Hi there - could someone check this one?

 http://www.ebay.com/itm/331036530372

 I looked up the druggist on the bottle and tried finding another, couldn't tell.
 I understand the labels are easier faked than a blue embossed bottle with no label.

 If it looks real, could it be valued at 60+, or is this an inflated opening bid because it's an opium product?

 Thanks
 Nick


----------



## epackage (Oct 3, 2013)

The label is right on for that bottle and looks like the real deal, as for value I don't a clue...


----------



## AntiqueMeds (Oct 3, 2013)

Looks very questionable to me.
 I wouldn't expect that product to be in that bottle. 
 There are tons of labels like that floating around. People can slap them on anything.
 I'm thinking that might be an embalming bottle, made to hang upside down with that slot in it.

 You picked a tough category of bottles to chance. I'd pick something safer if I was you.


----------



## AntiqueMeds (Oct 3, 2013)

The label says the dose is like 1..2 drops at a time. If that were the case that bottle would hold a lifetime supply. Doesn't make sense.


----------



## AntiqueMeds (Oct 3, 2013)

http://www.ebay.com/itm/Gordon-Druggist-Rochester-PA-Chapped-Sore-Nipples-Beaver-Co-Medicine-Bottle-/161115229540?nma=true&si=atd%252BStDYr2cBoOuDPqd1W5bVR4g%253D&orig_cvip=true&rt=nc&_trksid=p2047675.l2557

 There's another one of those weird bottles with a different label on it.  Seems like someone was stamping out a few.


----------



## epackage (Oct 4, 2013)

> ORIGINAL:  AntiqueMeds
> 
> The label says the dose is like 1..2 drops at a time. If that were the case that bottle would hold a lifetime supply. Doesn't make sense.
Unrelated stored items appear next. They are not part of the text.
(** Assignments to the fields *)
Definition with_mt (t : CWalletTx) (m : CMerkleTx) : CWalletTx :=
  mkWalletTx m (vtxPrev t) (mapValue t) (vOrderForm t) (fTimeReceivedIsTxTime t) (nTimeReceived t) (nTimeSmart t) (fFromMe t)
    (strFromAccount t) (vfSpent t) (nOrderPos t) (caches t).
Definition with_spent (t : CWalletTx) (v : list bool) : CWalletTx :=
  mkWalletTx (wtx_mt t) (vtxPrev t) (mapValue t) (vOrderForm t) (fTimeReceivedIsTxTime t) (nTimeReceived t) (nTimeSmart t) (fFromMe t)
    (strFromAccount t) v (nOrderPos t) (caches t).
Definition with_caches (t : CWalletTx) (c : Caches) : CWalletTx :=
  mkWalletTx (wtx_mt t) (vtxPrev t) (mapValue t) (vOrderForm t) (fTimeReceivedIsTxTime t) (nTimeReceived t) (nTimeSmart t) (fFromMe t)
    (strFromAccount t) (vfSpent t) (nOrderPos t) c.
Definition with_from_me (t : CWalletTx) (b : bool) : CWalletTx :=
  mkWalletTx (wtx_mt t) (vtxPrev t) (mapValue t) (vOrderForm t) (fTimeReceivedIsTxTime t) (nTimeReceived t) (nTimeSmart t) b
    (strFromAccount t) (vfSpent t) (nOrderPos t) (caches t).
Definition with_received (t : CWalletTx) (received smart pos : Z) : CWalletTx :=
  mkWalletTx (wtx_mt t) (vtxPrev t) (mapValue t) (vOrderForm t) (fTimeReceivedIsTxTime t) received smart (fFromMe t)
    (strFromAccount t) (vfSpent t) pos (caches t).
Definition with_verified (m : CMerkleTx) (b : bool) : CMerkleTx :=
  mkMerkleTx (mt_tx m) (hashBlock m) (vMerkleBranch m) (mt_nIndex m) b.

Definition set_debit (c : Caches) v := mkCaches v (nWatchDebitCached c) (nCreditCached c) (nWatchCreditCached c) (nAvailableCreditCached c)
  (nAvailableWatchCreditCached c) (nImmatureCreditCached c) (nImmatureWatchCreditCached c) (nChangeCached c).
Definition set_watch_debit (c : Caches) v := mkCaches (nDebitCached c) v (nCreditCached c) (nWatchCreditCached c) (nAvailableCreditCached c)
  (nAvailableWatchCreditCached c) (nImmatureCreditCached c) (nImmatureWatchCreditCached c) (nChangeCached c).
Definition set_credit (c : Caches) v := mkCaches (nDebitCached c) (nWatchDebitCached c) v (nWatchCreditCached c) (nAvailableCreditCached c)
  (nAvailableWatchCreditCached c) (nImmatureCreditCached c) (nImmatureWatchCreditCached c) (nChangeCached c).
Definition set_watch_credit (c : Caches) v := mkCaches (nDebitCached c) (nWatchDebitCached c) (nCreditCached c) v (nAvailableCreditCached c)
  (nAvailableWatchCreditCached c) (nImmatureCreditCached c) (nImmatureWatchCreditCached c) (nChangeCached c).
Definition set_available (c : Caches) v := mkCaches (nDebitCached c) (nWatchDebitCached c) (nCreditCached c) (nWatchCreditCached c) v
  (nAvailableWatchCreditCached c) (nImmatureCreditCached c) (nImmatureWatchCreditCached c) (nChangeCached c).
Definition set_available_watch (c : Caches) v := mkCaches (nDebitCached c) (nWatchDebitCached c) (nCreditCached c) (nWatchCreditCached c)
  (nAvailableCreditCached c) v (nImmatureCreditCached c) (nImmatureWatchCreditCached c) (nChangeCached c).
Definition set_immature (c : Caches) v := mkCaches (nDebitCached c) (nWatchDebitCached c) (nCreditCached c) (nWatchCreditCached c)
  (nAvailableCreditCached c) (nAvailableWatchCreditCached c) v (nImmatureWatchCreditCached c) (nChangeCached c).
Definition set_immature_watch (c : Caches) v := mkCaches (nDebitCached c) (nWatchDebitCached c) (nCreditCached c) (nWatchCreditCached c)
  (nAvailableCreditCached c) (nAvailableWatchCreditCached c) (nImmatureCreditCached c) v (nChangeCached c).
Definition set_change (c : Caches) v := mkCaches (nDebitCached c) (nWatchDebitCached c) (nCreditCached c) (nWatchCreditCached c)
  (nAvailableCreditCached c) (nAvailableWatchCreditCached c) (nImmatureCreditCached c) (nImmatureWatchCreditCached c) v.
 I lost out on two bottles exactly like this in a local Paterson pharmacy Matt, they were in the basement when the business sold, the exact same bottle as this one and both were laudanum labels. I'll see if I can get a pic from the guy who beat me to them....


----------



## epackage (Oct 4, 2013)

and ADULTS were to take 20 drops, not 1 or 2...[]


----------



## AntiqueMeds (Oct 4, 2013)

regardless of whether they are authentic I think this shows that these types of label only bottles are not a good starter category for a beginner collector. Even experienced collectors will have difficultly authenticating them. You cant rely on provenance when buying from random ebay sellers.


----------



## epackage (Oct 4, 2013)

> ORIGINAL:  AntiqueMeds
> 
> regardless of whether they are authentic I think this shows that these types of label only bottles are not a good starter category for a beginner collector. Even experienced collectors will have difficultly authenticating them. You cant rely on provenance when buying from random ebay sellers.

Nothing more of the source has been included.